- Scientific career
- Fields: endocrinology
- Institutions: Imperial College London, National Institute for Health Research

= Waljit Dhillo =

English endocrinologist

Waljit Dhillo is an endocrinologist and a Professor of Endocrinology & Metabolism at the Imperial College London. He is the Director of Research at the Division of Medicine & Integrated Care at Imperial College Healthcare NHS Trust and the Dean of the National Institute for Health and Care Research (NIHR) Academy. His research focuses on how the endocrine system controls body weight and reproductive functions.

== Early life and education ==
Dhillo studied at the St Bartholomew's Hospital Medical College, University of London. He received a BSc in biochemistry in 1991 and an MBBS in Clinical Pharmacology & Therapeutics in 1994. He acquired a PhD in neuroendocrinology at the Imperial College in 2002.

== Career and research ==
Dhillo works at the Imperial College London, the Imperial College Healthcare NHS Trust and the National Institute for Health and Care Research (NIHR). Since 2023 he is the Scientific Director for Research Capacity and Capabilities at the NIHR Board. In 2024 he was appointed the NIHR Scientific Director for Research Capacity and Capabilities.

He is a Fellow of the Higher Education Academy (FHEA), the Royal College of Physicians (FRCP), and the Royal College of Pathologists (FRCPath). He was awarded an NIHR Research Professorship in 2015 and appointed Senior Investigator in 2021. In 2024 he was elected as a Fellow of the Academy of Medical Sciences.

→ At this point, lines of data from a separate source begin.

Lemma foldl_add_last w l :
  nonzero_times l -> wi_LastObservedAt w <> 0 \/ l <> [] ->
  (wi_LastObservedAt (foldl Window_add w l) = wi_LastObservedAt w \/
   wi_LastObservedAt (foldl Window_add w l) ∈ ob_ObservedAt <$> l) /\
  (wi_LastObservedAt w = 0 -> wi_LastObservedAt (foldl Window_add w l) ∈ ob_ObservedAt <$> l) /\
  Forall (fun o => ob_ObservedAt o <= wi_LastObservedAt (foldl Window_add w l)) l /\
  (wi_LastObservedAt w <> 0 -> wi_LastObservedAt w <= wi_LastObservedAt (foldl Window_add w l)).
Proof.
  intros Hnz. revert w. induction Hnz as [|o l Ho Hnz IH]; intros w Hw; simpl.
  { destruct Hw; [|done]. split_and!; try done; by left || constructor. }
  unfold time_IsZero in Ho. bool_to_Z.
  set (w' := Window_add w o).
  assert (Hlast : wi_LastObservedAt w' <> 0 /\ ob_ObservedAt o <= wi_LastObservedAt w' /\
    (wi_LastObservedAt w' = wi_LastObservedAt w \/ wi_LastObservedAt w' = ob_ObservedAt o) /\
    (wi_LastObservedAt w = 0 -> wi_LastObservedAt w' = ob_ObservedAt o) /\
    (wi_LastObservedAt w <> 0 -> wi_LastObservedAt w <= wi_LastObservedAt w')).
  { unfold w', Window_add, time_IsZero, time_After; simpl.
    destruct (Z.eqb_spec (wi_LastObservedAt w) 0); simpl; [lia|].
    destruct (Z.ltb_spec (wi_LastObservedAt w) (ob_ObservedAt o)); lia. }
  destruct Hlast as (N & G & D & Z0 & M).
  destruct (IH w' (or_introl N)) as (I1 & I2 & I3 & I4).
  split_and!.
  - destruct I1 as [->|]; [|right; by right]. destruct D as [->| ->]; [by left|right; by left].
  - intros E. destruct I1 as [->|]; [|by right]. rewrite Z0 by done. by left.
  - constructor; [specialize (I4 N); lia|done].
  - intros E. specialize (I4 N). specialize (M E). lia.
Qed.

Lemma foldl_add_count w l :
  wi_ObservationCount (foldl Window_add w l) =
    u64 (wi_ObservationCount w + Z.of_nat (length l)) \/ l = [].
Proof.
  revert w. induction l as [|o l IH]; intros w; [by right|left]. cbn [foldl].
  destruct (IH (Window_add w o)) as [-> | ->].
  - cbn [wi_ObservationCount Window_add]. autorewrite with akn. f_equal. cbn [length]. lia.
  - done.
Qed.

Lemma foldl_add_start w l : wi_WindowStart (foldl Window_add w l) = wi_WindowStart w.
Proof. revert w. induction l as [|o l IH]; intros w; simpl; [done|]. by rewrite IH. Qed.

Lemma foldl_add_end w l : wi_WindowEnd (foldl Window_add w l) = wi_WindowEnd w.
Proof. revert w. induction l as [|o l IH]; intros w; simpl; [done|]. by rewrite IH. Qed.

Lemma foldl_add_partial w l : wi_Partial (foldl Window_add w l) = wi_Partial w.
Proof. revert w. induction l as [|o l IH]; intros w; simpl; [done|]. by rewrite IH. Qed.

(** The observation counts of a batch's windows add up to the batch. *)
Lemma key_groups_length ws l (ks : list aggregateKey) :
  NoDup ks -> (forall o, o ∈ l -> keyFor o ws ∈ ks) ->
  foldr (fun k n => (length (key_group ws k l) + n)%nat) 0%nat ks = length l.
Proof.
  intros Hnd. induction l as [|o l IH]; intros Hks.
  { clear. induction ks; simpl; auto. }
  assert (Ho : keyFor o ws ∈ ks) by (apply Hks; by left).
  specialize (IH (fun o' Ho' => Hks o' (list_elem_of_further _ _ _ Ho'))). simpl.
  rewrite <- IH. clear IH Hks. induction Hnd as [|k ks Hk Hnd IHks]; [by apply elem_of_nil in Ho|].
  simpl. unfold key_group at 1. rewrite filter_cons. destruct (decide (keyFor o ws = k)) as [E|E].
  - simpl. f_equal. f_equal. subst k. clear -Hk.
    induction ks as [|k ks IH]; simpl; [done|]. apply not_elem_of_cons in Hk as [Hne Hk].
    rewrite IH by done. f_equal. unfold key_group. rewrite filter_cons.
    by rewrite decide_False.
  - apply elem_of_cons in Ho as [Ho|Ho]; [done|]. rewrite IHks by done.
    unfold key_group. lia.
Qed.

(** ** Properties *)


(** Aggregate emits exactly one window for each aggregation key of the
    batch, and it is the accumulation of that key's observations alone. *)
Theorem aggregate_groups (R : MapRange aggregateKey Window) (l : list Observation)
  (ws : Duration) (windows : list Window)
  (Hbatch : batch_ok l) (HOk : Aggregate l ws = Ok windows) :
  NoDup (window_key <$> windows) /\
  forall w, w ∈ windows <->
    exists k, (exists o, o ∈ l /\ keyFor o ws = k) /\ w = group_window ws k l.
Proof.
  apply Aggregate_Ok in HOk as (Hws & Hnz & ->). unfold sortWindows. split.
  - rewrite sort_Slice_perm. rewrite <- list_fmap_compose.
    apply NoDup_fmap_2_strong; [|eapply NoDup_fmap_1, map_range_keys_NoDup].
    intros [k w] [k' w'] Hk%elem_of_map_range Hk'%elem_of_map_range E. simpl in E.
    destruct (aggregate_map_apart ws l k k' w w') as [-> ->]; try done. apply Hbatch.
  - intros w. rewrite sort_Slice_perm, elem_of_map_values.
    by setoid_rewrite aggregate_map_Some.
Qed.

(** Every emitted window is the half-open interval [start, start + size)
    on a multiple of the window size; all observations counted in it, and so
    its last observation time, lie in the interval. *)
Theorem aggregate_half_open (R : MapRange aggregateKey Window) (l : list Observation)
  (ws : Duration) (windows : list Window) (w : Window)
  (HOk : Aggregate l ws = Ok windows) (Hw : w ∈ windows) :
  (ws | wi_WindowStart w) /\ wi_WindowEnd w = wi_WindowStart w + ws /\
  wi_WindowStart w <= wi_LastObservedAt w < wi_WindowEnd w /\ wi_Partial w = false /\
  (exists k, w = group_window ws k l /\
     Forall (fun o => wi_WindowStart w <= ob_ObservedAt o <= wi_LastObservedAt w)
       (key_group ws k l)).
Proof.
  apply Aggregate_Ok in HOk as (Hws & Hnz & ->).
  unfold sortWindows in Hw. rewrite sort_Slice_perm in Hw.
  apply elem_of_map_values in Hw as [k [(o & Ho & Hk) ->]%aggregate_map_Some].
  unfold group_window. rewrite foldl_add_start, foldl_add_end, foldl_add_partial.
  cbn [newWindow wi_WindowStart wi_WindowEnd wi_Partial]. unfold time_Add.
  assert (Hin : forall o', o' ∈ key_group ws k l ->
    ak_Start k <= ob_ObservedAt o' < ak_Start k + ws).
  { intros o' [<- _]%list_elem_of_filter. by apply Truncate_interval. }
  assert (Hne : key_group ws k l <> []) by (apply key_group_nonempty; eauto).
  destruct (foldl_add_last (newWindow k ws) (key_group ws k l)) as (_ & I2 & I3 & _);
    [by apply Forall_filter_keep|by right|].
  specialize (I2 eq_refl). apply list_elem_of_fmap in I2 as (o' & E' & Ho').
  split_and!; try done.
  - rewrite <- Hk. by apply Truncate_interval.
  - rewrite E'. by apply Hin.
  - rewrite E'. by apply Hin.
  - exists k. split; [done|]. apply Forall_forall. intros o'' Ho''.
    rewrite Forall_forall in I3. split; [by apply Hin|by apply I3].
Qed.

(** No observation is lost or counted twice: the observation counts of the
    emitted windows add up to the size of the batch. *)
Theorem aggregate_conserves (R : MapRange aggregateKey Window) (l : list Observation)
  (ws : Duration) (windows : list Window)
  (Hlen : Z.of_nat (length l) < 2 ^ 64) (HOk : Aggregate l ws = Ok windows) :
  total_observations windows = Z.of_nat (length l).
Proof.
  apply Aggregate_Ok in HOk as (Hws & Hnz & ->).
  assert (Hperm : forall a b, a ≡ₚ b -> total_observations a = total_observations b).
  { unfold total_observations. induction 1; simpl; lia. }
  unfold sortWindows. rewrite (Hperm _ _ (sort_Slice_perm _ _)).
  rewrite <- (key_groups_length ws l (map_range (aggregate_map ws l)).*1).
  - assert (Hval : forall k w, (k, w) ∈ map_range (aggregate_map ws l) ->
      wi_ObservationCount w = Z.of_nat (length (key_group ws k l))).
    { intros k w [(o & Ho & Hk) ->]%elem_of_map_range%aggregate_map_Some. unfold group_window.
      destruct (foldl_add_count (newWindow k ws) (key_group ws k l)) as [-> | E].
      - simpl. apply uint_small. unfold key_group.
        pose proof (length_filter (fun o => keyFor o ws = k) l). lia.
      - by eapply key_group_nonempty in E; [|eauto]. }
    unfold total_observations.
    induction (map_range (aggregate_map ws l)) as [|[k w] r IH]; [done|].
    rewrite !fmap_cons. cbn [foldr fst snd].
    rewrite IH by (intros ?? H; apply Hval; by right).
    rewrite (Hval k w) by (by left). lia.
  - apply map_range_keys_NoDup.
  - intros o Ho. apply list_elem_of_fmap. exists (keyFor o ws, group_window ws (keyFor o ws) l).
    split; [done|]. apply elem_of_map_range, aggregate_map_Some. eauto.
Qed.

(** *** Witnesses: two observations of one flow, two seconds apart *)

Definition example_flow : FlowKey :=
  mkFlowKey "node-a" "tcp" "egress" (mkEndpoint "10.0.0.1" 40000) (mkEndpoint "10.0.0.2" 443).

Definition example_observation (at_ : Time) (rtt : Z) : Observation :=
  mkObservation (Some (mkPod "uid-1" "default" "web")) None None at_ 0 example_flow None None
    None 10 0 1 0 0 0 (of_samples [rtt]) zeroDistribution.

Definition example_t0 : Time := unix_epoch + 1700000001 * Second.
Definition example_batch : list Observation :=
  [example_observation example_t0 1200; example_observation (example_t0 + 2 * Second) 800].

Lemma example_batch_ok : batch_ok example_batch.
Proof.
  split; [|split; vm_compute; reflexivity].
  repeat constructor; try done; vm_compute; congruence.
Qed.

(** An observation of a Pod of which only the name is known *)
Definition example_unidentified (name : string) (bytes : Z) : Observation :=
  mkObservation (Some (mkPod "" "default" name)) None None example_t0 0 example_flow None None
    None bytes 0 1 0 0 0 zeroDistribution zeroDistribution.

Definition example_unidentified_batch : list Observation := [example_unidentified "a" 10; example_unidentified "b" 20].

(** Two such Pods have windows of their own, which the sort cannot tell apart:
    their order is that of the map's iteration. *)
Lemma unidentified_pods_unordered :
  @Aggregate (canonical_range _ _) example_unidentified_batch (5 * Second) <>
  @Aggregate (reversed_range _ _) example_unidentified_batch (5 * Second).
Proof. vm_compute. discriminate. Qed.


Lemma aggregate_groups_witness :
  exists windows, @Aggregate (canonical_range _ _) example_batch (5 * Second) = Ok windows /\
    NoDup (window_key <$> windows).
Proof.
  eexists. split; [vm_compute; reflexivity|].
  refine (proj1 (aggregate_groups (canonical_range _ _) example_batch (5 * Second) _ _ _)).
  - apply example_batch_ok.
  - vm_compute. reflexivity.
Defined.

Lemma aggregate_half_open_witness :
  exists w windows, @Aggregate (canonical_range _ _) example_batch (5 * Second) = Ok windows /\
    w ∈ windows /\ (5 * Second | wi_WindowStart w).
Proof.
  eexists. eexists. split; [vm_compute; reflexivity|]. split; [by left|].
  refine (proj1 (aggregate_half_open (canonical_range _ _) example_batch (5 * Second) _ _ _ _)).
  - vm_compute. reflexivity.
  - by left.
Defined.

Lemma aggregate_conserves_witness :
  exists windows, @Aggregate (canonical_range _ _) example_batch (5 * Second) = Ok windows /\
    total_observations windows = 2.
Proof.
  eexists. split; [vm_compute; reflexivity|].
  refine (aggregate_conserves (canonical_range _ _) example_batch (5 * Second) _ _ _).
  - vm_compute. reflexivity.
  - vm_compute. reflexivity.
Defined.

Dhillo's research focuses on how gut hormones regulate the feeling of hunger and the consequent amount of food intake. His research investigates the possible use of gut hormones as medicine that, when administered, would suppress appetite with less side effects than other drugs. More recently he researched the use of kisspeptin treatment for infertile women undergoing in vitro fertilization, and the role of neurokinin B in the hot flush symptoms of menopausal women. His research paved the way for the development of fezolinetant, a drug for the treatment of hot flushes in menopause. He also takes part in the development of the drug MVT-602, a potential treatment for reproductive problems in women.